SSO opens 140th anniversary season
Shanghai Symphony Orchestra opened its 2019/20 season on Friday night with a concert commemorating its 140th birthday.
Conducted by the orchestra's music director Yu Long, the show opened with a new commission, "Gift," by Grammy-nominated Chinese-American composer Zhou Tian.
It concluded with a moving scene when 13 former members of the orchestra, including 96-year-old cellist Zheng Deren, gathered on stage to receive flowers from current musicians.
"There are more music students in China today, and most musicians in orchestras are Chinese now, quite unlike when I started out," said Zheng, one of the first Chinese musicians to learn the cello.
Just a few days ahead of the 70th anniversary of the founding of the People's Republic of China, the orchestra performed three pieces recording different times in history, including two from the 38-year-old Zhou, this season’s artist in residence.
"'Gift' was commissioned specifically for the SSO and is drawn from an old poem, which includes a line that translates as 'music is a gift of decency.' I really love this description," Zhou explained to Shanghai Daily shortly before the concert.

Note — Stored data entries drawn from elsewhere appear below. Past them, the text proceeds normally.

(* ===== verification/PlanRuns.v ===== *)
(** * Plans run by the engine

    A generator of [plans/] as the plan of [run_async]: what happens where a plan's
    brackets and the engine's interruptions meet. *)

From S2P Require Import Prelude Interfaces Errors Control Documents F64 Bundler Device Machine.
From S2P Require Import Handle RunLoop Gen Preproc Stubs Plans.

(** Plans that suspend the engine do not occur here. *)
#[export] Instance gen_plan `{JsonNumber} : PlanSource :=
  {| Plan := Gen; plan_next p t c := poll p t c; suspend_plan _ := Done |}.

Module PlanRunsExamples.
Import Sample World HostSample.

(** The engine is asked to abort while it awaits at [at_]. *)
Definition aborting (at_ : Instant) : Schedule :=
  {| noise t := if t =? at_ then [NAbort "enough"] else []; pick _ := true;
     deadline _ := false; now t := Z.of_nat t |}.

Definition run_gen (s : Schedule) (p : Gen) :=
  run_async (H2 := s) (H4 := gen_plan) 100 [] p fresh_engine.

(** How a run ended, the documents it sent, what it asked of the devices. *)
Definition result (r : Out RunResult * RunEngine) : option (string * option BsrsError) :=
  match r.1 with Ret r => Some (exit_status r, exception r) | _ => None end.

Definition wire (r : Out RunResult * RunEngine) : list string :=
  (λ d : Origin * Document, match d.2 with
   | DocStart _ => "start" | DocDescriptor _ => "descriptor" | DocEvent _ => "event"
   | DocStop _ => "stop" | _ => "other" end) <$> emitted r.2.

Definition md : RunMetadata := mkMeta None ∅ None.
Definition in_run (p : Gen) : Gen :=
  emit [OpenRun md] (and_then p (emit [CloseRun "success" None] Done)).

(** ** An abort at the bracket *)

Definition motor : Device := device 1 "m".
Definition move_to (v : f64) : Gen := emit [Set_ motor v None] Done.
Definition guarded_move : Gen := finalize_wrapper (move_to 5%Z) Done.
Definition guarded_nothing : Gen := and_then (finalize_wrapper Done Done) (move_to 5%Z).

(** ** A flyer that is collected while it completes *)

Definition flyer : Device :=
  let key := mkDataKey "sim" DNumber [] None None None None None None None None in
  mkDevice 2 "f" (at_once ∅) (at_once ∅)
    None false false (λ _, at_once []) false (mkConfigurable (at_once ∅) (at_once ∅))
    (λ _, succeeds) (λ _, at_once ()) (at_once (0%Z, 0%Z)) (λ _, at_once ()) succeeds
    (at_once ()) (at_once ()) succeeds succeeds true (λ _, succeeds) (at_once ())
    (at_once ()) (at_once {["s" := {["x" := key]}]})
    (at_once [("s", {["x" := VBool true]}, {["x" := 1%Z]})]) (λ _, at_once []) (at_once "f")
    (λ _, at_once ()).

Definition flush : Gen :=
  emit [Kickoff flyer (Some "k"); Wait "k" true None]
    (stubs.collect_while_completing 10 0 [flyer] [flyer] (Some 1%Z) None).

(** ** A run that reads a broken detector *)

Definition broken : Device :=
  mkDevice 0 "det" (λ _, Err (PlanE "broken")) (at_once ∅)
    None false false (λ _, at_once []) false (mkConfigurable (at_once ∅) (at_once ∅))
    (λ _, succeeds) (λ _, at_once ()) (at_once (0%Z, 0%Z)) (λ _, at_once ()) succeeds
    (at_once ()) (at_once ()) succeeds succeeds false (λ _, succeeds) (at_once ())
    (at_once ()) (at_once ∅) (at_once []) (λ _, at_once []) (at_once "det") (λ _, at_once ()).

Definition reading_run (d : Device) : Gen :=
  run_wrapper (emit [Create "primary"; Read d; Save] Done) md.
Definition with_baseline (p : Gen) : Gen := baseline_wrapper p [device 1 "base"] "baseline".
Definition double_create : option BsrsError :=
  Some (PlanE "create called while a previous bundle is still open").

(** ** Theorems *)

(** An abort that arrives before the first message of a [contingency_wrapper] does not
    stop its plan: the wrapper looks at what was thrown only after it has forwarded an
    item, so the first message of the plan is still executed, here a move; and around a
    plan without messages the abort is lost and the run goes on to the end. *)
Theorem abort_at_bracket_runs_on :
  (let r := run_gen (aborting 0) guarded_move in
   result r = Some ("abort", None) ∧ calls r.2 = [CSet "m" 5%Z; CStopOnPause "m"])
  ∧ (let r := run_gen (aborting 0) guarded_nothing in
     result r = Some ("no-run", None) ∧ calls r.2 = [CSet "m" 5%Z; CStopOnPause "m"]
     ∧ interrupt_reason (control r.2) = "enough").
Proof. cbv zeta. split_and!; vm_eq. Qed.

(** A [per_shot] of [count] that asks the engine for answers does not get them: [count]
    forwards its messages without their channels, and what the same plan collects from a
    flyer in a run of its own is not collected, with the run a success. *)
Theorem hooks_lose_their_answers :
  (let r := run_gen quiet (in_run flush) in
   result r = Some ("success", None) ∧ wire r = ["start"; "descriptor"; "event"; "stop"])
  ∧ (let r := run_gen quiet (plans.count_per_shot [] 1 (Some (λ _, flush))) in
     result r = Some ("success", None) ∧ wire r = ["start"; "stop"]).
Proof. cbv zeta. split_and!; vm_eq. Qed.

(** Around a run that ends in the middle of a bundle [baseline_wrapper] opens a bundle in
    the open one: the failure the run is closed for is replaced by that error, and an
    abort there ends the run as a failure. *)
Theorem baseline_masks_what_was_thrown :
  result (run_gen quiet (reading_run broken)) = Some ("fail", Some (PlanE "broken"))
  ∧ result (run_gen quiet (with_baseline (reading_run broken))) = Some ("fail", double_create)
  ∧ result (run_gen (aborting 6) (reading_run (device 0 "det"))) = Some ("abort", None)
  ∧ result (run_gen (aborting 12) (with_baseline (reading_run (device 0 "det")))) =
      Some ("fail", double_create).
Proof. cbv zeta. split_and!; vm_eq. Qed.
End PlanRunsExamples.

The next piece, Zhou's "Flowing Sleeves," was a cello concerto written for and performed by Wang Jian. It is inspired by the "flowing sleeves" of Chinese opera, in which performers use extended silk sleeves to reflect the emotions of the characters.
The concert concluded with the "Long March" symphony, written by composer and pianist Ding Shande in the early 1960s. Its first movement was debuted in 1961 and the complete piece was premiered in 1962, both by the SSO.
“The last 140 years have been a yarn that has kept spinning through three centuries, a story of the orchestra's integration with the city, a story that has taken root and blossomed in Shanghai," music director Yu said.